A man presented by Spanish television as a witness who led police to a suspicious van after this week's deadly bombings said Friday he had seen three men wearing balaclavas near the vehicle shortly before powerful blasts ripped through suburban trains killing 199 people.
The man, whose identity was not given, told TVE's Informe semanal program he had been surprised to see the trio wearing the winter gear in Alcala de Henares, east of the capital, even though temperatures were rather mild on Thursday morning when the attacks were carried out.
Two of the young men remained near the vehicle while the third, carrying a backpack and another bag and described as rather tall, headed to the Alcala train station from where the doomed trains departed for Madrid, he said.
After Thursday's attacks the man had told police about the suspicious van in which investigators later found seven detonators and an audio tape with Koranic verses.
Interior Minister Angel Acebes said Thursday the van had been reported stolen. The verses in Arabic were among those "usually used to teach the Koran," and that they "did not contain any threat," he said.
The find added a new element to the investigation into the blasts, which went off in rush-hour morning trains, also wounding more than 1,400 people.
The Spanish government has blamed the armed Basque separatist group ETA for the carnage, but there have been growing fears the attacks could have been carried out by Al-Qaeda in retaliation for Spain's role in the US-led occupation of Iraq.
A temporary morgue set up at Juan Carlos exhibition center in northern Madrid for the bodies of the bomb attacks was closed Friday night after a first batch of identifications, a justice ministry official said.

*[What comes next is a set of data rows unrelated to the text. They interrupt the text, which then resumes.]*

(** Below [2^53] bytes the quotient by [2^20] is exact. *)
Lemma int_truediv_mb_exact a :
  0 < a < 2 ^ 53 →
  ∃ p, int_truediv a (1024 * 1024) = Ok (S754_finite false p (Zdigits2 a - 73)) ∧
       Z.pos p = a * 2 ^ (53 - Zdigits2 a).
Proof.
  intros Ha.
  pose proof (Zdigits2_spec a ltac:(lia)) as [Hlo Hhi].
  pose proof (Zdigits2_bound a 53 ltac:(lia) ltac:(lia)) as Hd.
  assert (0 < Zdigits2 a) as Hd0.
  { destruct a; simpl; lia. }
  set (d := Zdigits2 a) in *.
  set (m := a * 2 ^ (53 - d)).
  assert (2 ^ 52 ≤ m < 2 ^ 53) as Hm.
  { subst m.
    assert (2 ^ 52 = 2 ^ (d - 1) * 2 ^ (53 - d)) as ->
      by (rewrite <- Z.pow_add_r by lia; f_equal; lia).
    assert (2 ^ 53 = 2 ^ d * 2 ^ (53 - d)) as ->
      by (rewrite <- Z.pow_add_r by lia; f_equal; lia).
    pose proof (Z.pow_pos_nonneg 2 (53 - d) ltac:(lia) ltac:(lia)). nia. }
  unfold int_truediv.
  change (1024 * 1024 =? 0) with false. cbv iota.
  destruct (a =? 0) eqn:Ea; [lia|].
  rewrite (Z.abs_eq a) by lia.
  change (Z.abs (1024 * 1024)) with 1048576.
  replace (a <? 0) with false by lia.
  change (1024 * 1024 <? 0) with false. cbn [xorb].
  assert (SFdiv_core_binary prec emax a 0 1048576 0 = (2 * m, d - 74, loc_Exact)) as ->.
  { unfold SFdiv_core_binary. fold d.
    change (Zdigits2 1048576) with 21.
    replace (Z.min (fexp prec emax (d + 0 - (21 + 0))) (0 - 0)) with (d - 74)
      by (unfold fexp, SpecFloat.emin, prec, emax; lia).
    replace (0 - 0 - (d - 74)) with (74 - d) by lia.
    destruct (74 - d) as [|s|s] eqn:Es; [lia| |lia].
    rewrite Z.shiftl_mul_pow2 by lia. rewrite <- Es.
    replace (a * 2 ^ (74 - d)) with (2 * m * 1048576).
    2:{ subst m. replace (74 - d) with ((53 - d) + 21) by lia.
        rewrite Z.pow_add_r by lia. change (2 ^ 21) with 2097152. lia. }
    pose proof (Z.div_eucl_eq (2 * m * 1048576) 1048576 ltac:(lia)) as Hdiv.
    pose proof (Z.mod_pos_bound (2 * m * 1048576) 1048576 ltac:(lia)) as Hmod.
    unfold Z.modulo in Hmod.
    destruct (Z.div_eucl (2 * m * 1048576) 1048576) as [q r].
    assert (r = 0) as -> by lia. assert (q = 2 * m) as -> by lia.
    reflexivity. }
  assert (2 ^ 53 = 2 * 2 ^ 52) as H53 by reflexivity.
  assert (2 ^ 54 = 2 * 2 ^ 53) as H54 by reflexivity.
  unfold binary_round_aux, shr_fexp.
  rewrite (Zdigits2_eq (2 * m) 54) by lia.
  replace (fexp prec emax (54 + (d - 74)) - (d - 74)) with 1
    by (unfold fexp, SpecFloat.emin, prec, emax; lia).
  destruct m as [|pm|pm]; [lia| |lia].
  change (2 * Z.pos pm) with (Z.pos pm~0).
  cbn [shr shr_record_of_loc SpecFloat.iter_pos shr_1 orb
       loc_of_shr_record shr_m round_nearest_even].
  rewrite (Zdigits2_eq (Z.pos pm) 53) by lia.
  replace (fexp prec emax (53 + (d - 74 + 1)) - (d - 74 + 1)) with 0
    by (unfold fexp, SpecFloat.emin, prec, emax; lia).
  cbn [shr shr_record_of_loc shr_m].
  replace (d - 74 + 1 <=? emax - prec) with true by (unfold emax, prec; lia).
  exists pm. split; [|done]. do 2 f_equal. lia.
Qed.

Lemma shr_1_div2 mrs : 0 ≤ shr_m mrs → shr_m (shr_1 mrs) = shr_m mrs / 2.
Proof.
  destruct mrs as [[|[p|p|]|p] r s]; simpl; intros H;
    try reflexivity; try lia.
  - change (Z.pos p~1) with (2 * Z.pos p + 1).
    rewrite Z.mul_comm, Z.div_add_l by lia. reflexivity.
  - change (Z.pos p~0) with (2 * Z.pos p).
    rewrite Z.mul_comm, Z.div_mul by lia. reflexivity.
Qed.

(** Rounding a 54-bit mantissa: one bit is dropped, and a second one when
    the rounded mantissa reaches [2^53]. *)
Lemma binary_round_aux_54 s m e l :
  2 ^ 53 ≤ m < 2 ^ 54 → -100 ≤ e ≤ 100 →
  ∃ p e', binary_round_aux prec emax s m e l = S754_finite s p e' ∧
          2 ^ 52 ≤ Z.pos p ∧ e + 1 ≤ e' ≤ e + 2.
Proof.
  intros Hm He.
  assert (2 ^ 53 = 2 * 2 ^ 52) as H53 by reflexivity.
  assert (2 ^ 54 = 2 * 2 ^ 53) as H54 by reflexivity.
  unfold binary_round_aux, shr_fexp.
  rewrite (Zdigits2_eq m 54) by lia.
  replace (fexp prec emax (54 + e) - e) with 1
    by (unfold fexp, SpecFloat.emin, prec, emax; lia).
  cbn [shr SpecFloat.iter_pos].
  set (mrs := shr_1 (shr_record_of_loc m l)).
  assert (shr_m mrs = m / 2) as Hm1.
  { subst mrs. rewrite shr_1_div2; rewrite shr_record_of_loc_m; [done|lia]. }
  assert (2 ^ 52 ≤ shr_m mrs < 2 ^ 53) as Hm1b.
  { rewrite Hm1. pose proof (Z.div_mod m 2 ltac:(lia)).
    pose proof (Z.mod_pos_bound m 2 ltac:(lia)). lia. }
  pose proof (round_nearest_even_bound (shr_m mrs) (loc_of_shr_record mrs)
                ltac:(lia)) as Hr.
  assert (shr_m mrs ≤ round_nearest_even (shr_m mrs) (loc_of_shr_record mrs)) as Hr'.
  { destruct (loc_of_shr_record mrs) as [|[]]; simpl; try lia.
    destruct (Z.even (shr_m mrs)); lia. }
  set (m2 := round_nearest_even _ _) in *.
  destruct (decide (m2 < 2 ^ 53)) as [Hlt|Hge].
  - rewrite (Zdigits2_eq m2 53) by lia.
    replace (fexp prec emax (53 + (e + 1)) - (e + 1)) with 0
      by (unfold fexp, SpecFloat.emin, prec, emax; lia).
    cbn [shr shr_record_of_loc shr_m].
    destruct m2 as [|p2|p2]; [lia| |lia].
    replace (e + 1 <=? emax - prec) with true by (unfold emax, prec; lia).
    exists p2, (e + 1). split; [done|lia].
  - assert (m2 = 2 ^ 53) as -> by lia.
    change (Zdigits2 (2 ^ 53)) with 54.
    replace (fexp prec emax (54 + (e + 1)) - (e + 1)) with 1
      by (unfold fexp, SpecFloat.emin, prec, emax; lia).
    cbn [shr]. change (shr_m (SpecFloat.iter_pos shr_1 1 (shr_record_of_loc (2 ^ 53) loc_Exact)))
      with (2 ^ 52).
    change (2 ^ 52) with (Z.pos (2 ^ 52)%positive) at 1. cbv iota.
    replace (e + 1 + 1 <=? emax - prec) with true by (unfold emax, prec; lia).
    exists (2 ^ 52)%positive, (e + 1 + 1). split; [done|].
    change (Z.pos (2 ^ 52)%positive) with (2 ^ 52). lia.
Qed.

(** From [2^53] bytes on the quotient is rounded, and it is at least [2^33]. *)
Lemma int_truediv_mb_large a :
  2 ^ 53 ≤ a < 2 ^ 63 →
  ∃ p e, int_truediv a (1024 * 1024) = Ok (S754_finite false p e) ∧
         2 ^ 52 ≤ Z.pos p ∧ -19 ≤ e ≤ 0.
Proof.
  intros Ha.
  assert (0 < 2 ^ 53) by done.
  pose proof (Zdigits2_spec a ltac:(lia)) as [Hlo Hhi].
  pose proof (Zdigits2_bound a 63 ltac:(lia) ltac:(lia)) as Hd.
  assert (53 < Zdigits2 a) as Hd0.
  { apply (Z.pow_lt_mono_r_iff 2); [lia|apply Zdigits2_nonneg|lia]. }
  set (d := Zdigits2 a) in *.
  unfold int_truediv.
  change (1024 * 1024 =? 0) with false. cbv iota.
  destruct (a =? 0) eqn:Ea; [lia|].
  rewrite (Z.abs_eq a) by lia.
  change (Z.abs (1024 * 1024)) with 1048576.
  replace (a <? 0) with false by lia.
  change (1024 * 1024 <? 0) with false. cbn [xorb].
  destruct (SFdiv_core_binary prec emax a 0 1048576 0) as [[q e] l] eqn:E.
  assert (2 ^ 53 ≤ q < 2 ^ 54 ∧ e = d - 74) as [Hq ->].
  { revert E. unfold SFdiv_core_binary. fold d.
    change (Zdigits2 1048576) with 21.
    replace (Z.min (fexp prec emax (d + 0 - (21 + 0))) (0 - 0)) with (d - 74)
      by (unfold fexp, SpecFloat.emin, prec, emax; lia).
    replace (0 - 0 - (d - 74)) with (74 - d) by lia.
    destruct (74 - d) as [|s|s] eqn:Es; [lia| |lia].
    rewrite Z.shiftl_mul_pow2 by lia. rewrite <- Es.
    assert (2 ^ 73 ≤ a * 2 ^ (74 - d) < 2 ^ 74) as Hm'.
    { assert (2 ^ 73 = 2 ^ (d - 1) * 2 ^ (74 - d)) as ->
        by (rewrite <- Z.pow_add_r by lia; f_equal; lia).
      assert (2 ^ 74 = 2 ^ d * 2 ^ (74 - d)) as ->
        by (rewrite <- Z.pow_add_r by lia; f_equal; lia).
      pose proof (Z.pow_pos_nonneg 2 (74 - d) ltac:(lia) ltac:(lia)). nia. }
    pose proof (Z.div_eucl_eq (a * 2 ^ (74 - d)) 1048576 ltac:(lia)) as Hdiv.
    pose proof (Z.mod_pos_bound (a * 2 ^ (74 - d)) 1048576 ltac:(lia)) as Hmod.
    unfold Z.modulo in Hmod.
    destruct (Z.div_eucl (a * 2 ^ (74 - d)) 1048576) as [q' r'].
    intros [= <- <- <-].
    change (2 ^ 73) with (2 ^ 53 * 1048576) in Hm'.
    change (2 ^ 74) with (2 ^ 54 * 1048576) in Hm'.
    split; [lia|done]. }
  destruct (binary_round_aux_54 false q (d - 74) l Hq ltac:(lia))
    as (p & e' & -> & Hp & He').
  exists p, e'. split; [done|]. lia.
Qed.

(** The float test [size / (1024 * 1024) > max_size_mb] is the exact test
    [size > max_size_mb * 2^20] for sizes below [2^53] bytes, and for every
    63-bit size when the bound is below [2^33] megabytes. *)
Lemma size_check_exact a max_size_mb :
  0 ≤ a < 2 ^ 63 → a < 2 ^ 53 ∨ max_size_mb < 2 ^ 33 →
  ∃ mb, int_truediv a (1024 * 1024) = Ok mb ∧
        (float_gt_int mb max_size_mb = true ↔ max_size_mb * 1048576 < a).
Proof.
  intros Ha Hor.
  destruct (decide (a = 0)) as [->|Hne].
  { exists (S754_zero false). split; [done|]. simpl. lia. }
  destruct (decide (a < 2 ^ 53)) as [Hsmall|Hlarge].
  - destruct (int_truediv_mb_exact a ltac:(lia)) as (p & -> & Hp).
    eexists; split; [done|].
    pose proof (Zdigits2_bound a 53 ltac:(lia) ltac:(lia)) as Hd.
    assert (0 < Zdigits2 a) as Hd0 by (destruct a; simpl; lia).
    unfold float_gt_int.
    destruct (0 <=? Zdigits2 a - 73) eqn:E; [lia|].
    rewrite Hp.
    replace (- (Zdigits2 a - 73)) with (20 + (53 - Zdigits2 a)) by lia.
    rewrite Z.pow_add_r by lia. change (2 ^ 20) with 1048576.
    pose proof (Z.pow_pos_nonneg 2 (53 - Zdigits2 a) ltac:(lia) ltac:(lia)).
    rewrite Z.ltb_lt. nia.
  - destruct Hor as [?|Hmax]; [lia|].
    destruct (int_truediv_mb_large a ltac:(lia)) as (p & e & -> & Hp & He).
    eexists; split; [done|].
    unfold float_gt_int.
    assert (max_size_mb * 1048576 < a) as Hlt.
    { change (2 ^ 53) with (2 ^ 33 * 1048576) in Hlarge. lia. }
    assert (max_size_mb * 2 ^ (- e) < Z.pos p) as Hlt'.
    { assert (0 < 2 ^ (- e) ≤ 2 ^ 19) as Hpow.
      { split; [apply Z.pow_pos_nonneg; lia|apply Z.pow_le_mono_r; lia]. }
      change (2 ^ 52) with (2 ^ 33 * 2 ^ 19) in Hp. nia. }
    destruct (0 <=? e) eqn:E.
    + assert (e = 0) as -> by lia. change (2 ^ (- 0)) with 1 in Hlt'.
      change (2 ^ 0) with 1. rewrite Z.ltb_lt. split; [done|lia].
    + rewrite Z.ltb_lt. done.
Qed.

Of the 193 bodies taken to the morgue, 153 have been identified and returned to their families.
The 40 others were to be transferred to a morgue at Almudena cemetery in Madrid, justice secretary of state Rafael Catala said.
Remains that are still unidentified because they are lacking distinctive signs like fingerprints will undergo DNA tests. Authorities hope to be able to identify them within 36 hours.
Madrid's regional government meanwhile said that 289 of the 1,482 people wounded in the attacks were still hospitalized late Friday.
Eighteen of them were in critical condition, 175 were seriously hurt and 48 slightly injured.